A veces, solo es cuestión de segundos. De repente, algo te viene a la cabeza. Algo que lleves tiempo sin ver, sin sentir, sin recordar. O, a veces, es algo de tu vida diaria, algo cotidiano. Algo que te hace feliz y que, en este momento, no tienes. Solo en este momento.
Y es que solo necesitas un: Tranquila, estoy aquí. Y el corazón se dispara. Vuela. Vuelve a soñar. Recuerda la felicidad que había olvidado al sentir esa angustia, esa agonía por haber creído que perdías algo. Algo demasiado importante.
Incluso hay veces que son cosas que creías triviales. Olvidadas, superadas. Incluso pensabas que pudieras haberte acostumbrado a ellas. Cosas innecesarias en cierta medida.
Pero no. De repente, vuelven. Vuelven a ti para recordarte que nada es insignificante, en realidad. Que nada se puede dar por olvidado o superado.
No, no quiero dar de lado a aquellos que alguna vez me regalaron una sonrisa. A aquellos que me hicieron feliz alguna vez. No quiero olvidarlos. Solo quiero recordarlos cuando todo era maravilloso. Cuando no había ninguna piedra en el camino.
¿Sabes? Muchas veces echo de menos a personas justo cuando me dicen adiós. Cuando se dan la vuelta para ir por su camino.

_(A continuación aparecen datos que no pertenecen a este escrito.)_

(** * Resilience layer of the system-design repository

    A shallow embedding of the two [RestUtility] classes (the retrying HTTP
    helper, with and without a circuit breaker), of [OrderService] (the
    critical section guarded by a distributed lock) with the [RedisService]
    it is built on, and of the parameter binding module, with the properties
    of the design checked against them.

    The repository wires together npm packages (axios, axios-retry, opossum,
    redlock) whose code is not part of it.  Each package is modelled in a
    module of its own, and the comment at the head of that module says what
    the model is taken from. *)

From Stdlib Require Import ZArith Lia Bool.
From Stdlib Require QArith.
From stdpp Require Import base option strings list gmap.

Local Open Scope string_scope.
Local Open Scope list_scope.
Local Open Scope Z_scope.

(** ** Promises and errors *)

Module Js.

(** How an awaited promise settles. *)
Inductive Result (E A : Type) : Type :=
| Resolved (a : A)
| Rejected (e : E).
Arguments Resolved {E A} a.
Arguments Rejected {E A} e.

Definition isResolved {E A} (r : Result E A) : bool :=
  match r with Resolved _ => true | Rejected _ => false end.

(** [object] values of the source (headers, request bodies). *)
Definition JsObject : Type := list (string * string).

End Js.
Export Js.

(** ** axios: one HTTP exchange *)

Module Axios.

(** The request configuration objects built by [get], [post] and [put]. *)
Record Config : Type := mkConfig {
  method : string;
  baseURL : string;
  url : string;
  data : option JsObject;
  headers : JsObject;
  timeout : Z
}.

Record Response : Type := mkResponse {
  status : Z;
  body : string          (* [response.data] *)
}.

(** The error axios rejects with: [error.code], [error.response],
    [error.config]. *)
Record AxiosError : Type := mkAxiosError {
  code : option string;
  response : option Response;
  config : Config
}.

(** What comes back from the remote end for one request: an HTTP answer,
    or nothing (connection refused, reset, DNS failure ...) with the
    error code of the transport. *)
Inductive Wire : Type :=
| Answer (r : Response)
| NoAnswer (errno : option string).

Record Reply : Type := mkReply {
  took : Z;              (* milliseconds until the exchange settles *)
  wire : Wire
}.

(** The remote dependency (the work function of the design): what the
    [k]-th request it receives is answered with. *)
Definition Work : Type := nat -> Config -> Reply.

(** The observable world: the clock, the requests that reached the remote
    end and the pauses taken between attempts, both in order. *)
Record World : Type := mkWorld {
  clock : Z;
  sent : list Config;
  sleeps : list Z
}.

Definition start : World := {| clock := 0; sent := []; sleeps := [] |}.

Definition sleep (ms : Z) (w : World) : World :=
  {| clock := clock w + ms; sent := sent w; sleeps := sleeps w ++ [ms] |}.

(** axios' default [validateStatus]. *)
Definition validateStatus (s : Z) : bool := (200 <=? s) && (s <? 300).

(** One exchange: the request reaches the remote end; axios rejects with
    [ECONNABORTED] when [config.timeout] (non-zero) passes first, resolves
    on a status that validates, and rejects with the response attached
    otherwise. *)
Definition dispatch (work : Work) (cfg : Config) (w : World)
  : Result AxiosError Response * World :=
  let rep := work (length (sent w)) cfg in
  let late := (0 <? timeout cfg) && (timeout cfg <=? took rep) in
  let w' := {| clock := clock w + (if late then timeout cfg else took rep);
               sent := sent w ++ [cfg];
               sleeps := sleeps w |} in
  if late then
    (Rejected {| code := Some "ECONNABORTED"; response := None; config := cfg |}, w')
  else
    match wire rep with
    | Answer r =>
        if validateStatus (status r) then (Resolved r, w')
        else (Rejected {| code := Some (if status r <? 500 then "ERR_BAD_REQUEST"
                                        else "ERR_BAD_RESPONSE");
                          response := Some r; config := cfg |}, w')
    | NoAnswer c =>
        (Rejected {| code := c; response := None; config := cfg |}, w')
    end.

End Axios.
Export Axios.

(** ** axios-retry

    axios-retry is an npm dependency.  Its interceptor is modelled by the
    contract the source relies on: [applyRetry]'s own comment (the count
    handed over as [retries] is the number of retry attempts), and the
    package's documentation ([retryCondition] decides whether a failed
    request is retried; [retryDelay] receives the number of the retry,
    counted from 1, and gives the pause before it).  This is the attempt
    sequence of section 4.3 of the design.  By default the package charges
    every exchange and every pause to [config.timeout] and gives up when it
    is used up ([shouldResetTimeout] is off); this budget is not part of the
    model, where every attempt runs under the configured timeout.  The
    statements about retried calls therefore either bound what is sent from
    above, or take the timeout to be off, or to be longer than the whole
    call. *)

Module AxiosRetry.

Record IAxiosRetryConfig : Type := mkRetryConfig {
  retries : Z;
  retryCondition : AxiosError -> bool;
  retryDelay : Z -> Z
}.

(** An axios instance: its defaults and the retry interceptor installed on
    it, if any. *)
Record AxiosInstance : Type := mkInstance {
  defaults : Config;
  interceptor : option IAxiosRetryConfig
}.

(** [axios.create(config)]: a fresh instance, no interceptor. *)
Definition create (cfg : Config) : AxiosInstance :=
  {| defaults := cfg; interceptor := None |}.

(** [axiosRetry(instance, options)] installs the interceptor on that
    instance (and on no other). *)
Definition axiosRetry (instance : AxiosInstance) (o : IAxiosRetryConfig) : AxiosInstance :=
  {| defaults := defaults instance; interceptor := Some o |}.

(** The interceptor: [left] retries remain, the next one is number
    [retryCount + 1]. *)
Fixpoint retrying (work : Work) (o : IAxiosRetryConfig) (left : nat) (retryCount : Z)
    (cfg : Config) (w : World) : Result AxiosError Response * World :=
  match dispatch work cfg w with
  | (Resolved r, w1) => (Resolved r, w1)
  | (Rejected e, w1) =>
      match left with
      | O => (Rejected e, w1)
      | S left' =>
          if retryCondition o e then
            retrying work o left' (retryCount + 1) cfg
                     (sleep (retryDelay o (retryCount + 1)) w1)
          else (Rejected e, w1)
      end
  end.

(** [instance.request(config)]. *)
Definition request (work : Work) (instance : AxiosInstance) (cfg : Config) (w : World)
  : Result AxiosError Response * World :=
  match interceptor instance with
  | None => dispatch work cfg w
  | Some o => retrying work o (Z.to_nat (retries o)) 0 cfg w
  end.

(** The exported predicates of axios-retry 4 (used to instantiate the
    library parameter of [RestUtility] on concrete inputs).  [denyList] is
    the list of error codes of is-retry-allowed, on which
    [isNetworkError] relies. *)
Definition denyList : list string :=
  ["ENOTFOUND"; "ENETUNREACH";
   "UNABLE_TO_GET_ISSUER_CERT"; "UNABLE_TO_GET_CRL"; "UNABLE_TO_DECRYPT_CERT_SIGNATURE";
   "UNABLE_TO_DECRYPT_CRL_SIGNATURE"; "UNABLE_TO_DECODE_ISSUER_PUBLIC_KEY";
   "CERT_SIGNATURE_FAILURE"; "CRL_SIGNATURE_FAILURE"; "CERT_NOT_YET_VALID";
   "CERT_HAS_EXPIRED"; "CRL_NOT_YET_VALID"; "CRL_HAS_EXPIRED";
   "ERROR_IN_CERT_NOT_BEFORE_FIELD"; "ERROR_IN_CERT_NOT_AFTER_FIELD";
   "ERROR_IN_CRL_LAST_UPDATE_FIELD"; "ERROR_IN_CRL_NEXT_UPDATE_FIELD"; "OUT_OF_MEM";
   "DEPTH_ZERO_SELF_SIGNED_CERT"; "SELF_SIGNED_CERT_IN_CHAIN";
   "UNABLE_TO_GET_ISSUER_CERT_LOCALLY"; "UNABLE_TO_VERIFY_LEAF_SIGNATURE";
   "CERT_CHAIN_TOO_LONG"; "CERT_REVOKED"; "INVALID_CA"; "PATH_LENGTH_EXCEEDED";
   "INVALID_PURPOSE"; "CERT_UNTRUSTED"; "CERT_REJECTED"; "HOSTNAME_MISMATCH"].
Definition network_error : Error := mkError "network connection lost".

Definition startup_options : ContainerStartupOptions :=
  mkOptions ["node"; "server.js"] true.

(** The instance that the constructor builds over [fresh_ctx]. *)
Definition constructed : Container :=
  match constructor (reliable (Throw network_error)) fresh_ctx with
  | (Return this, _) => this
  | (Throw _, _) => fresh
  end.


(** ** Further observations *)

(** The calls that are probe requests. *)
Definition is_probe (ev : Event) : bool :=
  match ev with
  | PortFetch _ _ => true
  | _ => false
  end.

(** The runtime object and the tracked monitor are those of [c0]. *)
Definition same_runtime (c0 c : Container) : Prop :=
  container c = container c0 /\ monitor c = monitor c0.

(** An environment in which reading the state fails and nothing else. *)
Definition get_fails : Env :=
  mkEnv 1000 (Throw (mkError "unused"))
    (fun _ ev =>
       match ev with
       | StorageGet key =>
           if String.eqb key "state" then Some disk_error else None
       | _ => None
       end).

(** The calls that take a monitor from the runtime or attach the
    handler to one. *)
Definition is_monitor_call (ev : Event) : bool :=
  match ev with
  | RuntimeMonitor _ | MonitorAttach _ => true
  | _ => false
  end.

(** ** [class ContainerManager] *)

(** A JavaScript number, as the storage can hold one under the key
    ['instances']: a finite value, given as a rational (every finite
    double is one), [NaN], or an infinity. *)
Inductive JsNumber : Type :=
  | Finite (q : QArith_base.Q)
  | NaN
  | PosInfinity
  | NegInfinity.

Y, a veces, incluso cuando dicen hasta mañana. En realidad, una parte de ti se va con ellos.
Los empiezas a echar de menos.
De una forma u otra, más fuerte o más poco evidente, más intenso o más llevadero.
Sí, echo de menos cualquier conversación. Cualquier chiste. Echo de menos tu manera de sonreír, acompañando a la curva de tus labios con tus ojos. Echo de menos el eco de tu voz cuando apenas es perceptible. Tu sutileza. Tu manera de cambiar de conversación, de hacer como que no escuchas. Echo de menos tus frases a medio terminar. Tus melodías tarareadas. Tu guiño indeciso. Tu paso, tu estilo. Sí, tu estilo.
Echo de menos sentir la fuerza de escribir todo esto sin pestañear. Segura de mis palabras. Echo de menos cuando no resultaba tan difícil.
Te echo de menos... y ni siquiera creo que lo vayas a entender.